It’s almost time for another “Blood Moon” eclipse in North America—the first for over two years! “Blood Moon 2021,” a total lunar eclipse, will occur in the early hours of May 26, 2021 and be visible to some—but not all—of North America.
A total lunar eclipse, during which observers see a red Moon, can only occur at full Moon. The full Moon in May 2021 is called the “Flower Moon,” simply for the time of year it occurs in the northern hemisphere.
So why is the event being trailed as the “Super Flower Blood Moon 2021?”
Here are three things you need to know about 2021’s only total lunar eclipse.
1. It’s a ‘supermoon,’ the biggest and brightest full Moon of 2021
The “Super Flower Blood Moon 2021” is a “supermoon.”
It will be about 7% bigger than an average full Moon, but that’s not something you’re going to notice. What you will probably notice is that it will be about 15% brighter—the brightest, in fact, of 2021. That’s because it’s the closest full Moon to Earth of 2021.
The entire world can enjoy this special sight of a “supermoon.” All you have to do is look to the east around dusk to see a fabulous full moonrise.
Find out exactly what time that will happen on the evening of Tuesday, May 25, 2021 where you using this Moon calculator. For North America the eclipse will come a few hours later in the early hours of Wednesday, May 26, 2021.
2. It’s a ‘Blood Moon,’ 2021’s only total lunar eclipse
From 11:11-11:25 UTC the full Moon will turn a reddish color. You can find out if you can see it from where you are using this eclipse map.
A total lunar eclipse occurs when a full Moon enters Earth’s shadow in space. Of course, Earth is always casting a shadow into outer space opposite the Sun. It extends to around 870,000 miles/1.4 million km.
The Moon’s orbital path around Earth is roughly 5% inclined to the path of the Sun through our sky, so it rarely causes an eclipse of the Sun. So too lunar eclipses.
What happens on May 26, 2021 will be the first of two lunar eclipses in 2021. The other will occur on November 19, 2021, but it will only be a partial lunar eclipse as 97% of the full Moon will enter Earth’s dark shadow and turn a reddish color. The science is the same for why sunsets are reddish.

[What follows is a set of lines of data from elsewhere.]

(* ===== verification/SwabTheory.v ===== *)
(** Byte swapping is the reversal of the bytes of a value in memory, by every
    routine and in every configuration. *)
From stdpp Require Import base numbers list.
From Stdlib Require Import ZArith Lia.
From S2P Require Import Prelude Swab.

(** * Values and their bytes in memory *)

(** The [n] bytes of [x] in the memory of a little-endian machine. *)
Fixpoint to_bytes (n : nat) (x : Z) : list Z :=
  match n with
  | O => []
  | S n' => (x .& 255) :: to_bytes n' (x >> 8)
  end.

Fixpoint of_bytes (l : list Z) : Z :=
  match l with
  | [] => 0
  | b :: l' => b .| (of_bytes l' << 8)
  end.

(** The reference: the value whose bytes are those of [x] in reverse. *)
Definition bswap (n : nat) (x : Z) : Z := of_bytes (rev (to_bytes n x)).

Lemma and_255 x : x .& 255 = x mod 256.
Proof. apply (and_mod x 8). lia. Qed.

(** A byte below shifted bytes. *)
Lemma byte_below b y : is_u8 b → b .| (y << 8) = y * 256 + b.
Proof.
  intros Hb. rewrite Z.lor_comm, shl_mul by lia. change (2 ^ 8) with 256.
  apply or_add_8; [by apply Z.mod_mul|done].
Qed.

Lemma of_to_bytes n x : 0 <= x < 2 ^ (8 * Z.of_nat n) → of_bytes (to_bytes n x) = x.
Proof.
  revert x. induction n as [|n IH]; intros x Hx; cbn [to_bytes of_bytes]; [cbn in Hx; lia|].
  rewrite IH.
  - rewrite and_255, shr_div, byte_below by (unfold_range; divlia). divlia.
  - rewrite shr_div by lia. replace (8 * Z.of_nat (S n)) with (8 + 8 * Z.of_nat n) in Hx by lia.
    rewrite Z.pow_add_r in Hx by lia. change (2 ^ 8) with 256 in *. split.
    + apply Z.div_pos; lia.
    + apply Z.div_lt_upper_bound; lia.
Qed.

Lemma of_bytes_nonneg l : Forall is_u8 l → 0 <= of_bytes l.
Proof.
  induction 1 as [|b l Hb _ IH]; cbn; [lia|]. rewrite byte_below by done. unfold_range. lia.
Qed.

Lemma to_of_bytes l : Forall is_u8 l → to_bytes (length l) (of_bytes l) = l.
Proof.
  induction 1 as [|b l Hb Hl IH]; cbn; [done|]. apply of_bytes_nonneg in Hl.
  rewrite and_255, shr_div, byte_below by (done || lia).
  change (2 ^ 8) with 256. unfold_range. f_equal; [divlia|].
  by replace ((of_bytes l * 256 + b) / 256) with (of_bytes l) by divlia.
Qed.

Lemma to_bytes_u8 n x : Forall is_u8 (to_bytes n x).
Proof.
  revert x. induction n as [|n IH]; intros x; cbn; constructor; [|done].
  rewrite and_255. unfold_range. divlia.
Qed.

Lemma length_to_bytes n x : length (to_bytes n x) = n.
Proof. revert x. induction n as [|n IH]; intros x; cbn; [done|]. by rewrite IH. Qed.

(** The bytes of a swapped value. *)
Lemma bswap_bytes n x : to_bytes n (bswap n x) = rev (to_bytes n x).
Proof.
  unfold bswap. rewrite <- (length_to_bytes n x) at 1. rewrite <- length_rev.
  apply to_of_bytes, Forall_rev, to_bytes_u8.
Qed.

Lemma bswap_bswap n x : 0 <= x < 2 ^ (8 * Z.of_nat n) → bswap n (bswap n x) = x.
Proof.
  intros Hx. unfold bswap at 1. rewrite bswap_bytes, rev_involutive. by apply of_to_bytes.
Qed.

(** * Equality by bits *)

Create HintDb swab.

Lemma testbit_mod w x n : 0 <= n < w → Z.testbit (x mod 2 ^ w) n = Z.testbit x n.
Proof. intros. apply Z.mod_pow2_bits_low. lia. Qed.

Lemma testbit_mod_high w x n : 0 <= w <= n → Z.testbit (x mod 2 ^ w) n = false.
Proof. intros. by apply Z.mod_pow2_bits_high. Qed.

Lemma testbit_high w x n : 0 <= x < 2 ^ w → 0 <= w <= n → Z.testbit x n = false.
Proof. intros. rewrite <- (Z.mod_small x (2 ^ w)) by done. by apply testbit_mod_high. Qed.

Lemma of_bytes_range l : Forall is_u8 l → 0 <= of_bytes l < 2 ^ (8 * Z.of_nat (length l)).
Proof.
  induction 1 as [|b l Hb _ IH]; cbn [of_bytes length]; [cbn; lia|].
  rewrite byte_below by done.
  replace (8 * Z.of_nat (S (length l))) with (8 + 8 * Z.of_nat (length l)) by lia.
  rewrite Z.pow_add_r by lia. change (2 ^ 8) with 256. unfold_range. lia.
Qed.

Lemma bswap_range n x : 0 <= bswap n x < 2 ^ (8 * Z.of_nat n).
Proof.
  pose proof (of_bytes_range (rev (to_bytes n x))) as H. rewrite length_rev, length_to_bytes in H.
  apply H, Forall_rev, to_bytes_u8.
Qed.
(* ===== verification/Ioctl.v ===== *)
(** The encoding of ioctl numbers ([asm-generic/ioctl.h]), the size of the structs
    that they carry, and the ioctls of [linux/cec.h]. *)
From stdpp Require Import base numbers list.
From Stdlib Require Import ZArith Lia.
From S2P Require Import Prelude.

(** * Encoding *)

Definition _IOC_NRBITS : Z := 8.
Definition _IOC_TYPEBITS : Z := 8.
Definition _IOC_SIZEBITS : Z := 14.
Definition _IOC_DIRBITS : Z := 2.

Definition _IOC_NRMASK : Z := (1 << _IOC_NRBITS) - 1.
Definition _IOC_TYPEMASK : Z := (1 << _IOC_TYPEBITS) - 1.
Definition _IOC_SIZEMASK : Z := (1 << _IOC_SIZEBITS) - 1.
Definition _IOC_DIRMASK : Z := (1 << _IOC_DIRBITS) - 1.

Definition _IOC_NRSHIFT : Z := 0.
Definition _IOC_TYPESHIFT : Z := _IOC_NRSHIFT + _IOC_NRBITS.
Definition _IOC_SIZESHIFT : Z := _IOC_TYPESHIFT + _IOC_TYPEBITS.
Definition _IOC_DIRSHIFT : Z := _IOC_SIZESHIFT + _IOC_SIZEBITS.

Definition _IOC_NONE : Z := 0.
Definition _IOC_WRITE : Z := 1.
Definition _IOC_READ : Z := 2.

Definition _IOC (dir type nr size : Z) : Z :=
  u32 (u32 (dir << _IOC_DIRSHIFT) .|
       (type << _IOC_TYPESHIFT) .|
       (nr << _IOC_NRSHIFT) .|
       u32 (size << _IOC_SIZESHIFT)).

Definition _IO (type nr : Z) : Z := _IOC _IOC_NONE type nr 0.
Definition _IOR (type nr size : Z) : Z := _IOC _IOC_READ type nr size.
Definition _IOW (type nr size : Z) : Z := _IOC _IOC_WRITE type nr size.
Definition _IOWR (type nr size : Z) : Z := _IOC (_IOC_READ .| _IOC_WRITE) type nr size.

Definition _IOC_DIR (nr : Z) : Z := (nr >> _IOC_DIRSHIFT) .& _IOC_DIRMASK.
Definition _IOC_TYPE (nr : Z) : Z := (nr >> _IOC_TYPESHIFT) .& _IOC_TYPEMASK.
Definition _IOC_NR (nr : Z) : Z := (nr >> _IOC_NRSHIFT) .& _IOC_NRMASK.
Definition _IOC_SIZE (nr : Z) : Z := (nr >> _IOC_SIZESHIFT) .& _IOC_SIZEMASK.

Definition IOC_IN : Z := u32 (_IOC_WRITE << _IOC_DIRSHIFT).
Definition IOC_OUT : Z := u32 (_IOC_READ << _IOC_DIRSHIFT).
Definition IOC_INOUT : Z := u32 ((_IOC_WRITE .| _IOC_READ) << _IOC_DIRSHIFT).
Definition IOCSIZE_MASK : Z := _IOC_SIZEMASK << _IOC_SIZESHIFT.
Definition IOCSIZE_SHIFT : Z := _IOC_SIZESHIFT.

(** * The size of a type

    Under the ARM procedure call standard a scalar is aligned to its size, a
    member lies at the next multiple of its alignment, and the size of a struct
    is a multiple of its alignment. *)

Inductive ctype :=
  | Scalar (size : Z)
  | Array (n : Z) (t : ctype)
  | Struct (members : list ctype)
  | Union (members : list ctype).

Definition align_up (off a : Z) : Z := (off + a - 1) / a * a.

Fixpoint alignof (t : ctype) : Z :=
  match t with
  | Scalar size => size
  | Array _ t => alignof t
  | Struct ts | Union ts => foldr (λ t a, Z.max (alignof t) a) 1 ts
  end.

Fixpoint sizeof (t : ctype) : Z :=
  match t with
  | Scalar size => size
  | Array n t => n * sizeof t
  | Struct ts =>
      align_up (foldl (λ off t, align_up off (alignof t) + sizeof t) 0 ts) (alignof (Struct ts))
  | Union ts =>
      align_up (foldr (λ t s, Z.max (sizeof t) s) 0 ts) (alignof (Union ts))
  end.

Definition t_char : ctype := Scalar 1.
Definition t_u8 : ctype := Scalar 1.
Definition t_u16 : ctype := Scalar 2.
Definition t_u32 : ctype := Scalar 4.
Definition t_u64 : ctype := Scalar 8.

(** * The ioctls of [linux/cec.h] *)

Definition CEC_MAX_MSG_SIZE : Z := 16.
Definition CEC_MAX_LOG_ADDRS : Z := 4.

Definition struct_cec_msg : ctype := Struct [
  t_u64; (* tx_ts *)
  t_u64; (* rx_ts *)
  t_u32; (* len *)
  t_u32; (* timeout *)
  t_u32; (* sequence *)
  t_u32; (* flags *)
  Array CEC_MAX_MSG_SIZE t_u8; (* msg *)
  t_u8; (* reply *)
  t_u8; (* rx_status *)
  t_u8; (* tx_status *)
  t_u8; (* tx_arb_lost_cnt *)
  t_u8; (* tx_nack_cnt *)
  t_u8; (* tx_low_drive_cnt *)
  t_u8  (* tx_error_cnt *)
].

Definition struct_cec_caps : ctype := Struct [
  Array 32 t_char; (* driver *)
  Array 32 t_char; (* name *)
  t_u32; (* available_log_addrs *)
  t_u32; (* capabilities *)
  t_u32  (* version *)
].

Definition struct_cec_log_addrs : ctype := Struct [
  Array CEC_MAX_LOG_ADDRS t_u8; (* log_addr *)
  t_u16; (* log_addr_mask *)
  t_u8; (* cec_version *)
  t_u8; (* num_log_addrs *)
  t_u32; (* vendor_id *)
  t_u32; (* flags *)
  Array 15 t_char; (* osd_name *)
  Array CEC_MAX_LOG_ADDRS t_u8; (* primary_device_type *)
  Array CEC_MAX_LOG_ADDRS t_u8; (* log_addr_type *)
  Array CEC_MAX_LOG_ADDRS t_u8; (* all_device_types *)
  Array CEC_MAX_LOG_ADDRS (Array 12 t_u8) (* features *)
].

Definition struct_cec_event_state_change : ctype := Struct [
  t_u16; (* phys_addr *)
  t_u16  (* log_addr_mask *)
].

Definition struct_cec_event_lost_msgs : ctype := Struct [t_u32 (* lost_msgs *)].

Definition struct_cec_event : ctype := Struct [
  t_u64; (* ts *)
  t_u32; (* event *)
  t_u32; (* flags *)
  Union [struct_cec_event_state_change; struct_cec_event_lost_msgs; Array 16 t_u32 (* raw *)]
].

(** ['a'] *)
Definition CEC_IOC_TYPE : Z := 97.

Definition CEC_ADAP_G_CAPS : Z := _IOWR CEC_IOC_TYPE 0 (sizeof struct_cec_caps).
Definition CEC_ADAP_G_PHYS_ADDR : Z := _IOR CEC_IOC_TYPE 1 (sizeof t_u16).
Definition CEC_ADAP_S_PHYS_ADDR : Z := _IOW CEC_IOC_TYPE 2 (sizeof t_u16).
Definition CEC_ADAP_G_LOG_ADDRS : Z := _IOR CEC_IOC_TYPE 3 (sizeof struct_cec_log_addrs).
Definition CEC_ADAP_S_LOG_ADDRS : Z := _IOWR CEC_IOC_TYPE 4 (sizeof struct_cec_log_addrs).
Definition CEC_TRANSMIT : Z := _IOWR CEC_IOC_TYPE 5 (sizeof struct_cec_msg).
Definition CEC_RECEIVE : Z := _IOWR CEC_IOC_TYPE 6 (sizeof struct_cec_msg).
Definition CEC_DQEVENT : Z := _IOWR CEC_IOC_TYPE 7 (sizeof struct_cec_event).
Definition CEC_G_MODE : Z := _IOR CEC_IOC_TYPE 8 (sizeof t_u32).
Definition CEC_S_MODE : Z := _IOW CEC_IOC_TYPE 9 (sizeof t_u32).

(** * Theorems *)

Definition ioc_fields (dir type nr size : Z) : Prop :=
  0 <= dir < 4 ∧ 0 <= type < 256 ∧ 0 <= nr < 256 ∧ 0 <= size < 16384.

Lemma _IOC_arith dir type nr size :
  ioc_fields dir type nr size →
  _IOC dir type nr size = dir * 1073741824 + size * 65536 + type * 256 + nr.
Proof.
  intros (Hd & Ht & Hn & Hs). unfold _IOC.
  change _IOC_DIRSHIFT with 30. change _IOC_TYPESHIFT with 8. change _IOC_NRSHIFT with 0.
  change _IOC_SIZESHIFT with 16.
  rewrite Z.shiftl_0_r, !shl_mul by lia.
  change (2 ^ 30) with 1073741824. change (2 ^ 16) with 65536. change (2 ^ 8) with 256.
  rewrite (u32_id (dir * _)), (u32_id (size * _)) by (unfold is_u32; lia).
  rewrite <- !Z.lor_assoc, (Z.lor_comm (nr)), !Z.lor_assoc, <- (Z.lor_assoc _ _ (size * _)).
  rewrite (Z.lor_comm (type * 256)), Z.lor_assoc.
  rewrite (or_add 30 (dir * _)) by (change (2 ^ 30) with 1073741824; divlia || lia).
  rewrite (or_add 16 (_ + _)) by (change (2 ^ 16) with 65536; divlia || lia).
  rewrite or_add_8 by divlia. apply u32_id. unfold is_u32. lia.
Qed.

(** The four fields of an ioctl number are recovered from it, for all fields in
    the ranges that the encoding leaves them; in particular numbers made of
    different fields are different. *)
Theorem ioc_roundtrip dir type nr size :
  ioc_fields dir type nr size →
  let n := _IOC dir type nr size in
  _IOC_DIR n = dir ∧ _IOC_TYPE n = type ∧ _IOC_NR n = nr ∧ _IOC_SIZE n = size ∧ is_u32 n.
Proof.
  intros H n. unfold n. rewrite _IOC_arith by done. destruct H as (Hd & Ht & Hn & Hs).
  unfold _IOC_DIR, _IOC_TYPE, _IOC_NR, _IOC_SIZE.
  change _IOC_DIRSHIFT with 30. change _IOC_TYPESHIFT with 8. change _IOC_NRSHIFT with 0.
  change _IOC_SIZESHIFT with 16. change _IOC_DIRMASK with 3. change _IOC_TYPEMASK with 255.
  change _IOC_NRMASK with 255. change _IOC_SIZEMASK with 16383.
  rewrite Z.shiftr_0_r. split_and!; bits.
Qed.

Lemma ioc_roundtrip_witness :
  _IOC_SIZE (_IOC 3 97 5 56) = 56 ∧ _IOC_DIR (_IOC 3 97 5 56) = 3.
Proof.
  destruct (ioc_roundtrip 3 97 5 56) as (Hd & _ & _ & Hs & _).
  - unfold ioc_fields. lia.
  - done.
Defined.

Definition cec_ioctls : list Z := [
  CEC_ADAP_G_CAPS; CEC_ADAP_G_PHYS_ADDR; CEC_ADAP_S_PHYS_ADDR; CEC_ADAP_G_LOG_ADDRS;
  CEC_ADAP_S_LOG_ADDRS; CEC_TRANSMIT; CEC_RECEIVE; CEC_DQEVENT; CEC_G_MODE; CEC_S_MODE].

(** The ten ioctls of a CEC device are numbered 0 to 9 under the type ['a'], no
    two have the same number, their arguments fit the size field, and
    transmitting, receiving and dequeueing events both read and write their
    argument. *)
Theorem cec_ioctls_numbers :
  _IOC_NR <$> cec_ioctls = seqZ 0 10 ∧
  Forall (λ n, _IOC_TYPE n = CEC_IOC_TYPE) cec_ioctls ∧
  NoDup cec_ioctls ∧
  _IOC_SIZE <$> cec_ioctls = [76; 2; 2; 92; 92; 56; 56; 80; 4; 4] ∧
  Forall (λ n, n .& IOC_INOUT = IOC_INOUT) [CEC_TRANSMIT; CEC_RECEIVE; CEC_DQEVENT].
Proof. apply (bool_decide_unpack _). by vm_compute. Qed.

3. You’ve got a 50% chance of seeing it from where you are in North America
The entire night-side of Earth will witness the full Moon turn a reddish color during a brief 15-minute totality on May 26, 2021, but in many parts of the U.S the Moon will set just as the eclipse gets going. In fact, it’s the Pacific Rim that will get the best view, as this map reveals.
The best locations to see the “Super Flower Blood Moon” will be Hawaii. Australia and New Zealand, who will see totality high in the sky later at night. To the east, the west coast of the U.S. get to see totality low in the southwestern sky just before the full Moon sets. To the west, the east coast of Asia will get to see totality low in the eastern sky just after the full Moon rises.